Questlove, aka Ahmir Thompson
Daniel Drago / Searchlight / The Oriel Company
– Questlove, aka Ahmir Thompson

At the heart of “Summer of Soul (…Or, When The Revolution Could Not Be Televised),” a groundbreaking new documentary chronicling 1969’s all-but-lost Harlem Cultural Festival, is something this industry knows exceedingly well: incredible live performances. Here, such paragons of soul, groove and flash including Stevie Wonder, Nina Simone, Sly & The Family Stone, Mahalia Jackson, The Staple Singers, The Chambers Brothers, Gladys Knight & The Pips, Max Roach and Abbey Lincoln, The 5th Dimension, B.B. King, Herbie Mann (with Roy Ayers and Sonny Sharrock), David Ruffin, Mongo Santamaria, Hugh Masekela and Ray Barretto, are resplendent in full technicolor performing at Harlem’s Mt. Morris Park before a Black audience of some 300,000 over the course of six consecutive Sundays.

“I just really wanted to make a cool documentary that a 26-year-old Ahmir would have gravitated towards on The Roots’ tour bus when we do our Chicago to Denver run,” says Ahmir Questlove Thompson when asked how, as a first-time film director, he managed to create what many are calling a masterpiece. “That’s like a 20-hour trek. So normally, I’m emptying out every underground independent video store for the Criterion D-cuts and whatnot. So, in my mind, I was just like, ‘Okay, if I was to step on that tour bus and its lobby call at midnight, and we got a 20-hour trek to Denver, what movie do I want to create to watch on the tour bus?’”

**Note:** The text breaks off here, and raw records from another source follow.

Lemma X14_no_fallback_once_success_is_printed_witness :
  exists tr,
    @Stdout.quantize_model (toolkit happy) Stdout.accepting
      (SOURCE_MODEL script_file) (start happy (checkout [source_bundle]))
    = (@mkState (toolkit happy) (checkout [source_bundle])
         (st_trace (start happy (checkout [source_bundle])) ++ tr),
       Ok quantized_full) /\
    tr = @quantize_prelude (toolkit happy) (SOURCE_MODEL script_file) original
         ++ [@EvLinearQuantizeWeights (toolkit happy) original config;
             EvPrint "✅ Quantization complete"] /\
    configs_built tr = [config] /\
    quantize_calls tr = [config] /\
    ~ In fallback_config (configs_built tr) /\
    ~ In fallback_config (quantize_calls tr).
Proof.
  apply (@X14_no_fallback_once_success_is_printed (toolkit happy) Stdout.accepting
           (SOURCE_MODEL script_file)
           (start happy (checkout [source_bundle]))
           (checkout [source_bundle]) original
           (checkout [source_bundle]) quantized_full).
  - repeat (apply Forall_cons || apply Forall_nil); reflexivity.
  - reflexivity.
  - repeat (apply Forall_cons || apply Forall_nil); reflexivity.
  - reflexivity.
  - reflexivity.
Defined.

Lemma X15_refused_success_line_is_taken_for_a_refusal_witness :
  exists w3 r tr,
    @cto_linear_quantize_weights (toolkit happy) original fallback_config
      (checkout [source_bundle]) = (w3, r) /\
    tr = @quantize_prelude (toolkit happy) (SOURCE_MODEL script_file) original
         ++ [@EvLinearQuantizeWeights (toolkit happy) original config]
         ++ @fallback_prelude (toolkit happy) original
              (mkExn (OtherException "UnicodeEncodeError")
                     "'ascii' codec can't encode character '\u2705' in position 0: ordinal not in range(128)") /\
    configs_built tr = [config; fallback_config] /\
    quantize_calls tr = [config; fallback_config] /\
    @Stdout.quantize_model (toolkit happy) Stdout.ascii
      (SOURCE_MODEL script_file) (start happy (checkout [source_bundle]))
    = match r with
      | Ok q' =>
          match @Stdout.ascii (toolkit happy)
                  "✅ Weight-only INT8 quantization complete" w3 with
          | Ok _ =>
              (@mkState (toolkit happy) w3
                 (st_trace (start happy (checkout [source_bundle])) ++ tr
                  ++ [EvPrint "✅ Weight-only INT8 quantization complete"]),
               Ok q')
          | Raise e' =>
              (@mkState (toolkit happy) w3
                 (st_trace (start happy (checkout [source_bundle])) ++ tr),
               Raise e')
          end
      | Raise e' =>
          (@mkState (toolkit happy) w3
             (st_trace (start happy (checkout [source_bundle])) ++ tr),
           Raise e')
      end.
Proof.
  apply (@X15_refused_success_line_is_taken_for_a_refusal (toolkit happy) Stdout.ascii
           (SOURCE_MODEL script_file)
           (start happy (checkout [source_bundle]))
           (checkout [source_bundle]) original
           (checkout [source_bundle]) quantized_full
           (mkExn (OtherException "UnicodeEncodeError")
                  "'ascii' codec can't encode character '\u2705' in position 0: ordinal not in range(128)")).
  - repeat (apply Forall_cons || apply Forall_nil); vm_compute; reflexivity.
  - reflexivity.
  - repeat (apply Forall_cons || apply Forall_nil); vm_compute; reflexivity.
  - reflexivity.
  - vm_compute. reflexivity.
  - reflexivity.
  - repeat (apply Forall_cons || apply Forall_nil); vm_compute; reflexivity.
Defined.

End ExtraRuns.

Far more than just a time-kill between tour stops, “Summer of Soul” weaves a luminous narrative with a dozen interconnected stories rooted in incredible performances. Primary sources some 50 years later ,including Mavis Staples, Stevie Wonder, Gladys Knight, Black Panther Cyril “Bullwhip” Innis Jr., Marilyn McCoo and Billy Davis Jr., Rev. Jesse Jackson, Charlayne Hunter Gault, the Rev. Al Sharpton and Sheila E., help animate and contextualize the performances along with eye-popping archival footage and photography, insightful commentary and newly unearthed history.
If “Summer of Soul” were simply a concert film, much like what followed Woodstock, which was held the same summer, it would be great. Woodstock went on to capture the national zeitgeist with a subsequent documentary that won an Oscar; meanwhile, the Harlem Cultural Festival’s music and legend languished. It’s a cultural crime that despite the original film’s director Hal Tulchin’s best efforts to find financing – even framing it as the “Black Woodstock” – this treasure trove of music and history failed to get the investment or recognition it so rightly deserved.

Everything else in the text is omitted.